2020.02.25

北欧は多様性へのマインドセットをいかに根付かせているか

ジェンセン美佳、内田真生

社会 #「新しいリベラル」を構想するために

はじめに

北欧諸国では、様々な生き方を認める多種多様な試みが見られている。性的少数者(セクシュアルマイノリティ)と言われる人たちへの対応に関しても、各種権利を保証する法律の導入、受容に繋がる社会の仕組み作り、そして人々のマインドセットの醸成が進められる。では、北欧でのそのようなセクシュアルマイノリティにも優しい社会は、どのように形作られているのだろうか。本稿では、北欧の1カ国であるデンマークを例に、セクシュアルマイノリティが普通に生活する社会を作り出してきた背景を紐解くと同時に、当トピックに関して無知であった筆者の実体験より、いかにマインドセットを根付かせることができるか、本論を通じて議論提起をしたい。
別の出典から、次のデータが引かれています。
Lemma nil_zlen {A} (l : list A) : zlen l ≤ 0 → l = [].
Proof. destruct l; [done|]. unfold zlen. simpl. lia. Qed.

Lemma zlen_app {A} (l k : list A) : zlen (l ++ k) = zlen l + zlen k.
Proof. unfold zlen. rewrite length_app. lia. Qed.

Lemma zlen_take {A} (l : list A) n : zlen (take n l) = Z.min (Z.of_nat n) (zlen l).
Proof. unfold zlen. rewrite length_take. lia. Qed.

Lemma zlen_drop {A} (l : list A) n : zlen (drop n l) = Z.max 0 (zlen l - Z.of_nat n).
Proof. unfold zlen. rewrite length_drop. lia. Qed.

Lemma zlen_insert {A} (l : list A) i x : zlen (<[i := x]> l) = zlen l.
Proof. unfold zlen. by rewrite length_insert. Qed.

Lemma zlen_zeros n : 0 ≤ n → zlen (zeros n) = n.
Proof. intros. unfold zlen, zeros. rewrite length_replicate. lia. Qed.

Create Rewrite HintDb zlen.
#[export] Hint Rewrite @zlen_nil @zlen_cons @zlen_app @zlen_take @zlen_drop @zlen_insert : zlen.
#[export] Hint Rewrite zlen_zeros using lia : zlen.

(** [slia]: linear arithmetic after normalising lengths. *)
Ltac slia := autorewrite with zlen in *; lia.

Lemma rd_Some {A} (l : list A) i : 0 ≤ i < zlen l → ∃ x, rd l i = Some x.
Proof.
  unfold rd, zlen. intros. destruct (Z.ltb_spec i 0); [lia|].
  apply lookup_lt_is_Some_2. lia.
Qed.

Lemma rd_lookup {A} (l : list A) i : 0 ≤ i → rd l i = l !! Z.to_nat i.
Proof. unfold rd. intros. by destruct (Z.ltb_spec i 0); [lia|]. Qed.

Lemma rd_bound {A} (l : list A) i x : rd l i = Some x → 0 ≤ i < zlen l.
Proof.
  unfold rd, zlen. destruct (Z.ltb_spec i 0); [done|].
  intros ?%lookup_lt_Some. lia.
Qed.

Lemma rd_Forall {A} (P : A → Prop) (l : list A) i x : Forall P l → rd l i = Some x → P x.
Proof.
  unfold rd. destruct (i <? 0); [done|]. intros. by eapply Forall_lookup_1.
Qed.

Lemma wr_Some {A} (l : list A) i x : 0 ≤ i < zlen l → wr l i x = Some (<[Z.to_nat i := x]> l).
Proof.
  unfold wr. intros. destruct (Z.leb_spec 0 i), (Z.ltb_spec i (zlen l)); simpl; done || lia.
Qed.

Lemma slice_Some {A} (l : list A) off n : 0 ≤ off → 0 ≤ n → off + n ≤ zlen l →
  slice l off n = Some (take (Z.to_nat n) (drop (Z.to_nat off) l)).
Proof.
  unfold slice. intros.
  by rewrite !(proj2 (Z.leb_le _ _)) by lia.
Qed.

Lemma zlen_slice {A} (l k : list A) off n : slice l off n = Some k → zlen k = n.
Proof.
  unfold slice. intros H.
  destruct (Z.leb_spec 0 off), (Z.leb_spec 0 n), (Z.leb_spec (off + n) (zlen l));
    simplify_eq/=; slia.
Qed.

Lemma slice_Forall {A} (P : A → Prop) (l k : list A) off n :
  Forall P l → slice l off n = Some k → Forall P k.
Proof.
  unfold slice. intros ? H. case_match; simplify_eq. by apply Forall_take, Forall_drop.
Qed.

(** The front of an array, read through the array. *)
Lemma rd_slice {A} (l k : list A) n i x : slice l 0 n = Some k → rd k i = Some x → rd l i = Some x.
Proof.
  unfold slice, rd. destruct (_ && _); [|done]. intros [= <-]. rewrite drop_0.
  destruct (i <? 0); [done|]. intros H. by apply lookup_take_Some in H as [? _].
Qed.

Lemma slice_0 {A} (l : list A) : slice l 0 (zlen l) = Some l.
Proof.
  rewrite slice_Some by (pose proof (zlen_nonneg l); lia).
  simpl. rewrite take_ge; [done|]. rewrite length_drop. unfold zlen. lia.
Qed.

(** A queue from [pos] up to [len]: empty, and without its first element. *)
Lemma slice_empty {A} (l : list A) pos len : slice l pos (len - pos) = Some [] → len = pos.
Proof. intros H. apply zlen_slice in H. rewrite zlen_nil in H. lia. Qed.

Lemma slice_pop {A} (l r : list A) pos len b : slice l pos (len - pos) = Some (b :: r) →
  0 ≤ pos < len ∧ len ≤ zlen l ∧ rd l pos = Some b ∧ slice l (pos + 1) (len - (pos + 1)) = Some r.
Proof.
  intros Hs. pose proof (zlen_slice _ _ _ _ Hs) as Hz. rewrite zlen_cons in Hz. pose proof (zlen_nonneg r).
  unfold slice in Hs. destruct (_ && _) eqn:Hb in Hs; [|done]. injection Hs as Hs.
  apply andb_true_iff in Hb as [[Hb1%Z.leb_le Hb2%Z.leb_le]%andb_true_iff Hb3%Z.leb_le].
  assert (l !! Z.to_nat pos = Some b) as Hrd.
  { rewrite <- (Nat.add_0_r (Z.to_nat _)), <- lookup_drop, <- (lookup_take_lt _ (Z.to_nat (len - pos))) by lia.
    by rewrite Hs. }
  split; [lia|]. split; [lia|]. split; [by rewrite rd_lookup by lia|]. rewrite slice_Some by lia. f_equal.
  replace (Z.to_nat (pos + 1)) with (S (Z.to_nat pos)) by lia.
  rewrite (drop_S _ _ _ Hrd) in Hs. replace (Z.to_nat (len - pos)) with (S (Z.to_nat (len - (pos + 1)))) in Hs by lia.
  cbn [take] in Hs. by injection Hs.
Qed.

Lemma blit_Some {A} (dst : list A) off src : 0 ≤ off → off + zlen src ≤ zlen dst →
  blit dst off src =
    Some (take (Z.to_nat off) dst ++ src ++ drop (Z.to_nat off + length src)%nat dst).
Proof.
  unfold blit. intros. by rewrite !(proj2 (Z.leb_le _ _)) by lia.
Qed.

Lemma zlen_blit {A} (dst src k : list A) off : blit dst off src = Some k → zlen k = zlen dst.
Proof.
  unfold blit. intros H.
  destruct (Z.leb_spec 0 off), (Z.leb_spec (off + zlen src) (zlen dst)); simplify_eq/=.
  pose proof (zlen_nonneg src). autorewrite with zlen. unfold zlen in *. lia.
Qed.

Lemma blit_Forall {A} (P : A → Prop) (dst src k : list A) off :
  Forall P dst → Forall P src → blit dst off src = Some k → Forall P k.
Proof.
  unfold blit. intros ?? H. case_match; simplify_eq.
  auto using Forall_app_2, Forall_take, Forall_drop.
Qed.

Lemma memcpy_Some {A} (dst src : list A) doff soff n :
  0 ≤ doff → 0 ≤ soff → 0 ≤ n → doff + n ≤ zlen dst → soff + n ≤ zlen src →
  ∃ k, memcpy dst doff src soff n = Some k ∧ zlen k = zlen dst.
Proof.
  intros. unfold memcpy. rewrite slice_Some by lia. simpl.
  set (c := take _ _). assert (zlen c = n) by (unfold c; slia).
  rewrite blit_Some by lia. eexists. split; [done|].
  by eapply zlen_blit, blit_Some; lia.
Qed.

Lemma memcpy_Forall {A} (P : A → Prop) (dst src k : list A) doff soff n :
  Forall P dst → Forall P src → memcpy dst doff src soff n = Some k → Forall P k.
Proof.
  unfold memcpy. intros ?? (c & ? & ?)%bind_Some. eauto using blit_Forall, slice_Forall.
Qed.

(** The octets written by a [memcpy] at offset 0. *)
Lemma memcpy_prefix {A} (dst src : list A) n :
  0 ≤ n → n ≤ zlen dst → n ≤ zlen src →
  memcpy dst 0 src 0 n = Some (take (Z.to_nat n) src ++ drop (Z.to_nat n) dst).
Proof.
  intros. unfold memcpy. rewrite slice_Some by lia. simpl.
  assert (length (take (Z.to_nat n) src) = Z.to_nat n) as Hl.
  { rewrite length_take. unfold zlen in *. lia. }
  rewrite blit_Some by (unfold zlen in *; change (drop (Z.to_nat 0) src) with src; rewrite ?Hl; lia).
  change (drop (Z.to_nat 0) src) with src. by rewrite Hl.
Qed.

Lemma octets_eqb_eq a b : octets_eqb a b = true ↔ a = b.
Proof.
  revert b. induction a as [|x a IH]; intros [|y b]; simpl; try (by split; [|congruence]).
  rewrite andb_true_iff, Z.eqb_eq, IH. split; [by intros [-> ->]|by injection 1].
Qed.

Lemma zeros_Forall (P : Z → Prop) n : P 0 → Forall P (zeros n).
Proof. intros. by apply Forall_replicate. Qed.

(** Loops over the indices of an array. *)
Lemma upto_succ n : 0 ≤ n → upto (n + 1) = upto n ++ [n].
Proof.
  intros. unfold upto. by rewrite seqZ_app by lia.
Qed.

Lemma upto_nonpos n : n ≤ 0 → upto n = [].
Proof. intros. apply seqZ_nil. lia. Qed.

Lemma zlen_upto n : 0 ≤ n → zlen (upto n) = n.
Proof. intros. unfold zlen, upto. rewrite length_seqZ. lia. Qed.

Lemma lookup_upto n i x : upto n !! i = Some x → x = Z.of_nat i ∧ 0 ≤ x < n.
Proof. unfold upto. intros H%lookup_seqZ. lia. Qed.

Lemma elem_of_upto n i : i ∈ upto n ↔ 0 ≤ i < n.
Proof. unfold upto. rewrite elem_of_seqZ. lia. Qed.

Lemma ofold_app {A B} (f : B → A → option B) b l k :
  ofold f b (l ++ k) = b' ← ofold f b l; ofold f b' k.
Proof.
  revert b. induction l as [|x l IH]; intros b; simpl; [done|].
  destruct (f b x) as [b'|]; simpl; [apply IH|done].
Qed.

Lemma ofold_ext {A B} (f g : B → A → option B) b l :
  (∀ b' x, x ∈ l → f b' x = g b' x) → ofold f b l = ofold g b l.
Proof.
  revert b. induction l as [|x l IH]; intros b Hfg; simpl; [done|].
  rewrite (Hfg b x) by (left; done). destruct (g b x) as [b'|]; simpl; [|done].
  apply IH. intros. apply Hfg. by right.
Qed.

Lemma upto_S n : upto (Z.of_nat (S n)) = 0 :: map (Z.add 1) (upto (Z.of_nat n)).
Proof.
  unfold upto, seqZ. rewrite !Nat2Z.id. simpl. f_equal.
  rewrite <- fmap_S_seq, <- list_fmap_compose. change (map (Z.add 1)) with (fmap (M := list) (Z.add 1)).
  rewrite <- list_fmap_compose. apply list_fmap_ext. intros ???. unfold compose. lia.
Qed.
筆者は、デンマークで生活をしはじめ15年経つ。日本にいた時には、身近に感じることのなかった本テーマが、日常生活の一コマとなってから15年目を迎えている。きっかけは夫(デンマーク人)の親戚の一人がレズビアンで、女性の婚姻関係にあるパートナーがおり、親戚の集まりで出会ったことだ。戸惑うことの多かった15年前と比較し、今、完全に戸惑いが消えているというわけではない。ただ、折に触れ周囲を見ながら、振る舞い方や「対応の仕方」を学び、日常の一コマにすることに成功しつつあると思っている。

なお、セクシュアルマイノリティ(性的少数)の類義語に、欧米諸国で使われる、レズビアン、ゲイ、バイセクシュアル、トランスジェンダーの頭文字である「LGBT」があるが、この場合下記の3種が含まれないと議論される。そのため、本稿ではセクシュアルマイノリティと表記する。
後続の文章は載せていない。